Chodos, que llegó al Gobierno de la mano de Roberto Lavagna, podría ganar importancia en las decisiones del Banco.

Es por eso que los operadores miran de cerca los pasos de la remozada conducción del organismo en estos días.

Los cruces entre el Gobierno y Redrado en el proceso de salida del cargo del presidente del Banco Central pueden esconder la discusión de fondo.

Que es acerca de si está bien que el Gobierno tome reservas para pagarle a acreedores privados sin discutirlo con el Congreso.

El Gobierno sostiene al unísono que el Fondo del Bicentenario sigue en pie, que no cambia y que recién lo discutirá en marzo.

¿Puede entonces concretar el canje con los acreedores cuando aún no se sabe cómo financiarán parte de los compromisos del año?

Sí, puede, pero se expondrá a que las cosas no le salgan como pensaba.

Hace muy poco, en medio de la pelea, el ministro Boudou criticaba a Redrado por sentirse satisfecho de poder conseguir dinero al 14% anual. Hoy, si la Argentina saliese a buscar plata difícilmente la obtendría por debajo del 13%.

Los ruidos generados a partir de una estrategia política errada, se están pagando con un costo financiero mayor.

¿Cambiará la estrategia financiera el Gobierno?

En el sector privado no descartan que si no logra tomar las reservas podría intentar la colocación de un bono entre los bancos.

El sistema financiero está líquido y hay funcionarios tentados.

Pero hay un límite muy fuerte para que Kirchner se interne por ese camino.

El ex presidente intentaría muchas alternativas antes de correr el riesgo de inquietar al sensible sistema financiero.

Mientras tanto, algunas cosas empezaron a cambiar en el panorama internacional.

Los precios de los granos parecen haber tocado un techo y el dólar se fortificó a nivel mundial.

El aumento de la producción agropecuaria podría dejar un superávit comercial de más de US$ 15.000 millones este año.
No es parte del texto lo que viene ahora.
(** C34: [deployUpgradeable] deploys a contract with a salt in two
    transactions of the owner, [deployCreate] and a multicall of
    [deployProxy] and [upgradeProxy] without initializer: the logic sits at
    the factory's next CREATE address, the proxy at the metamorphic address
    of the salt and points at it, and no other contract changes.  The
    addresses it returns are those. *)
Theorem deploy_upgradeable_correct n cargs f owner st salt code la pa es1 dProxy dUpgrade w :
  deployable n cargs code owner → getSalt hre n = Ok (Some salt) → owner ≠ f → pa ≠ owner →
  deploy_ready (bump_nonce (w_chain w) owner) f owner st salt code EMPTY la pa es1 [] →
  encodeFunctionData ALICENET_FACTORY DEPLOY_PROXY [JStr salt] = Some dProxy →
  encodeFunctionData ALICENET_FACTORY UPGRADE_PROXY [JStr salt; JAddr la; JStr EMPTY] = Some dUpgrade →
  foreign es1 →
  let c' := deployed_twice (w_chain w) f owner st salt code la pa in
  runs_to (deployUpgradeable hre n f cargs) w (Ok (deployed_js la pa salt)) c'
    [create_io owner f code; ITx owner f (FMultiCall (proxy_calls f dProxy dUpgrade)) None] ∧
  accounts c' !! la = Some (KCode code) ∧ accounts c' !! pa = Some (KProxy f la) ∧
  accounts c' !! f = Some (KFactory (add_salt (use_template st) salt)) ∧
  ∀ x, x ≠ la → x ≠ pa → x ≠ f → accounts c' !! x = accounts (w_chain w) !! x.
Proof using Type*.
  intros [Hb Hl Hd Hs] Hsalt Hof Hpo R E1 E2 Hes c'.
  destruct (ready_distinct _ _ _ _ _ _ _ _ _ _ _ R) as [Hfl Hfp].
  pose proof R as [Hf Ho Ht Hla Hpa Hk Hfla Hfpa Hlp Hd' He1 Hco _].
  pose proof (fresh_ne _ _ _ _ Hfla Ht) as Htl.
  split; [|exact (deployed_accounts (w_chain w) f st salt code la pa Hfl Hfp Hlp)].
  apply wp_runs_to. unfold deployUpgradeable.
  wp_rule. apply wp_getContractFactory. change defaultFactoryName with ALICENET_FACTORY. rewrite Hb.
  wp_rule. apply wp_getContractFactory. rewrite Hl. wp_rule. apply wp_lift. rewrite Hd. cbn [of_option].
  wp_rule. apply (wp_create _ owner f st code la es1); try done. intros g. do 3 wp_rule. apply wp_lift.
  rewrite Hsalt. wp_rule. apply wp_lift. rewrite foreign_event by done.
  wp_rule. eapply wp_calls; [done..|].
  wp_rule. eapply wp_send; [done|].
  destruct (second_ready _ _ _ _ _ _ _ _ _ R Hpo) as (Hf2 & Ht2 & Hf3 & Hr).
  rewrite (proxy_tx_run _ f owner st salt EMPTY la pa [] dProxy dUpgrade) by done.
  wp_rule. apply wp_wait. wp_rule. apply wp_lift.
  change (getEventVar _ _ _) with (Ok (JAddr pa)). cbv beta iota. by wp_rule.
Qed.

(** C35: a contract without a salt is half deployed: [deployUpgradeable]
    reports the missing salt on the console and returns, but the logic is on
    chain, no proxy is created and the result has no proxy address. *)
Theorem deploy_upgradeable_saltless n cargs f owner st code la es1 w :
  deployable n cargs code owner → getSalt hre n = Ok None → owner ≠ f →
  accounts (w_chain w) !! f = Some (KFactory st) → f_owner st = owner →
  la = getContractAddress f (nonce_of (w_chain w) f) → fresh (bump_nonce (w_chain w) owner) la = true →
  run_constructor (bump_nonce (w_chain w) owner) la code = Some es1 → has_code code = true →
  foreign es1 →
  let c' := created (bump_nonce (w_chain w) owner) f la (KCode code) in
  runs_to (deployUpgradeable hre n f cargs) w
    (Ok (JObj [("logicAddress", JAddr la); ("proxySalt", JUndefined)])) c' [create_io owner f code] ∧
  accounts c' !! la = Some (KCode code) ∧
  ∀ x, x ≠ la → accounts c' !! x = accounts (w_chain w) !! x.
Proof using Type*.
  intros [Hb Hl Hd Hs] Hsalt Hof Hf Ho Hla Hfla He1 Hco Hes c'.
  rewrite <-(bump_nonce_ne (w_chain w) owner f) in Hla by done.
  split; [|split; [apply lookup_insert_eq|by intros x Hx; apply lookup_insert_ne]].
  apply wp_runs_to. unfold deployUpgradeable.
  wp_rule. apply wp_getContractFactory. change defaultFactoryName with ALICENET_FACTORY. rewrite Hb.
  wp_rule. apply wp_getContractFactory. rewrite Hl. wp_rule. apply wp_lift. rewrite Hd. cbn [of_option].
  wp_rule. apply (wp_create _ owner f st code la es1); try done. intros g. do 3 wp_rule. apply wp_lift.
  rewrite Hsalt. wp_rule. apply wp_lift. rewrite foreign_event by done.
  wp_rule. apply wp_output; [done|]. by wp_rule.
Qed.
(** An upgrade without initializer, by the owner. *)
Lemma upgrade_tx_run c f owner st salt slot pa la :
  accounts c !! f = Some (KFactory st) → f_owner st = owner →
  pa = getMetamorphicContractAddress salt f → accounts c !! pa = Some (KProxy f slot) →
  0 ≤ la < 2 ^ 160 → decode_upgrade EMPTY = None →
  apply_tx c owner f (FUpgradeProxy salt la EMPTY) =
  if ProxySlot.locked slot then None else Some (upgraded c f pa la, []).
Proof using Type*.
  intros Hf Ho -> Hp Hr Hd. unfold apply_tx, factory_tx. rewrite Hf, CALL_DEPTH_SS.
  destruct (ProxySlot.locked slot) eqn:Hl.
  - by rewrite (exec_upgrade_locked _ _ _ _ _ _ _ _ _ _ Hf Hp Hl Hr (owner_auth _ _ _ Ho)).
  - rewrite (exec_upgradeProxy _ _ _ _ _ _ _ slot _ _ [] Hf Hp Hl Hr Hd); try done.
    by apply owner_auth.
Qed.

(** The run up to the outcome of the upgrade. *)
Lemma upgradeProxy_wp n cargs f owner st salt code la es1 c Q :
  deployable n (default [] cargs) code owner → getSalt hre n = Ok (Some salt) →
  accounts c !! f = Some (KFactory st) → f_owner st = owner →
  la = getContractAddress f (nonce_of (bump_nonce c owner) f) →
  fresh (bump_nonce c owner) la = true →
  run_constructor (bump_nonce c owner) la code = Some es1 → has_code code = true → foreign es1 →
  let c1 := created (bump_nonce c owner) f la (KCode code) in
  let fc := FUpgradeProxy salt la EMPTY in
  match apply_tx (bump_nonce c1 owner) owner f fc with
  | None => ∀ e, Q (Throw e) c1 [create_io owner f code]
  | Some (c2, _) => Q (Ok (JObj [("logicAddress", JAddr la); ("proxySalt", JStr salt)])) c2
                      [create_io owner f code; ITx owner f fc None]
  end → wp (upgradeProxy hre n f cargs) c Q.
Proof using Type*.
  intros [Hb Hl Hd Hs] Hsalt Hf Ho Hla Hfla He1 Hco Hes c1 fc HQ. unfold upgradeProxy.
  wp_rule. apply wp_getContractFactory. change defaultFactoryName with ALICENET_FACTORY. rewrite Hb.
  wp_rule. apply wp_getContractFactory. rewrite Hl. wp_rule. apply wp_lift. rewrite Hd. cbn [of_option].
  wp_rule. apply wp_lift. cbn [of_option].
  wp_rule. apply (wp_create _ owner f st code la es1); try done. intros g. do 3 wp_rule. apply wp_lift.
  change DeployedRawEvent with DEPLOYED_RAW. change contractAddrVar with CONTRACT_ADDR.
  rewrite foreign_event by done. wp_rule. apply wp_lift. rewrite Hsalt. wp_rule. apply wp_lift.
  cbn [of_option as_addr]. do 3 wp_rule. eapply wp_send; [done|].
  change "0x" with EMPTY. change (FUpgradeProxy salt la EMPTY) with fc. fold c1.
  destruct (apply_tx _ _ _ _) as [[c' es]|]; [by wp_rule|apply HQ].
Qed.
Lemma auth_salt_witness :
  getBytes32Salt (hre_ex None) "ETHDKG" world_ex = (Ok "0xETHDKG", world_ex) ∧
  getSalt (hre_ex None) (Some "ETHDKG") world_ex = (Ok "0xETHDKG", world_ex).
Proof.
  assert (art_getBuildInfo (hre_artifacts (hre_ex None)) (qualified "contracts/ETHDKG.sol" "ETHDKG") =
    Ok (Some (fx_build fx_all))) as Hbi.
  { unfold hre_ex, art_ex, fx_artifacts. cbn [hre_artifacts art_getBuildInfo].
    rewrite bool_decide_true; [reflexivity|]. set_solver. }
  assert (co_devdoc (fx_output fx_ETHDKG) !! "custom:salt-type" = None) as Ht by reflexivity.
  destruct (auth_salt (hre_ex None) "ETHDKG" "contracts/ETHDKG.sol" (fx_build fx_all)
    (fx_output fx_ETHDKG) "ETHDKG" "0xETHDKG" world_ex) as (Hb & Hs & _); try exact Hbi; try reflexivity.
  exact (conj Hb (proj1 (Hs Ht))).
Defined.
Y hasta diciembre, los economistas pronosticaban un crecimiento de entre 3% y 6% para este año.

Las vacaciones están demostrando que una parte de la clase media argentina está dispuesta a consumir un poco más y que el dólar quieto tranquiliza las expectativas.

Casi todo estaba dado para un 2010 en el que se podría volver a pensar en crecer. Pero la política puede meter palos en la rueda.

En 2009 el Banco Central le transfirió al Tesoro US$ 2.500 millones de un aporte del FMI y, junto con la ANSeS, más de 8.000 de pesos de las ganancias.

En ese momento, ni Redrado se negó ni la Casa Rosada lo cuestionó.

Ahora la pelea por la utilización de US$ 6.559 millones para pagar deuda o ampliar el gasto público cambia de contendientes.

La Justicia, según la visión de algunos miembros de la Corte, cree que la solución debe ser política.

La oposición, por su parte, no parece tener una postura única y el Gobierno confía en llegar a discutir el Fondo del Bicentenario en el Senado.

Las necesidades financieras de las provincias están a la orden del día.

La Casa Rosada cree que, con reservas disponibles, podría juntar voluntades para lograr su objetivo: usar esos fondos con el fin de aumentar el gasto público y hacer política.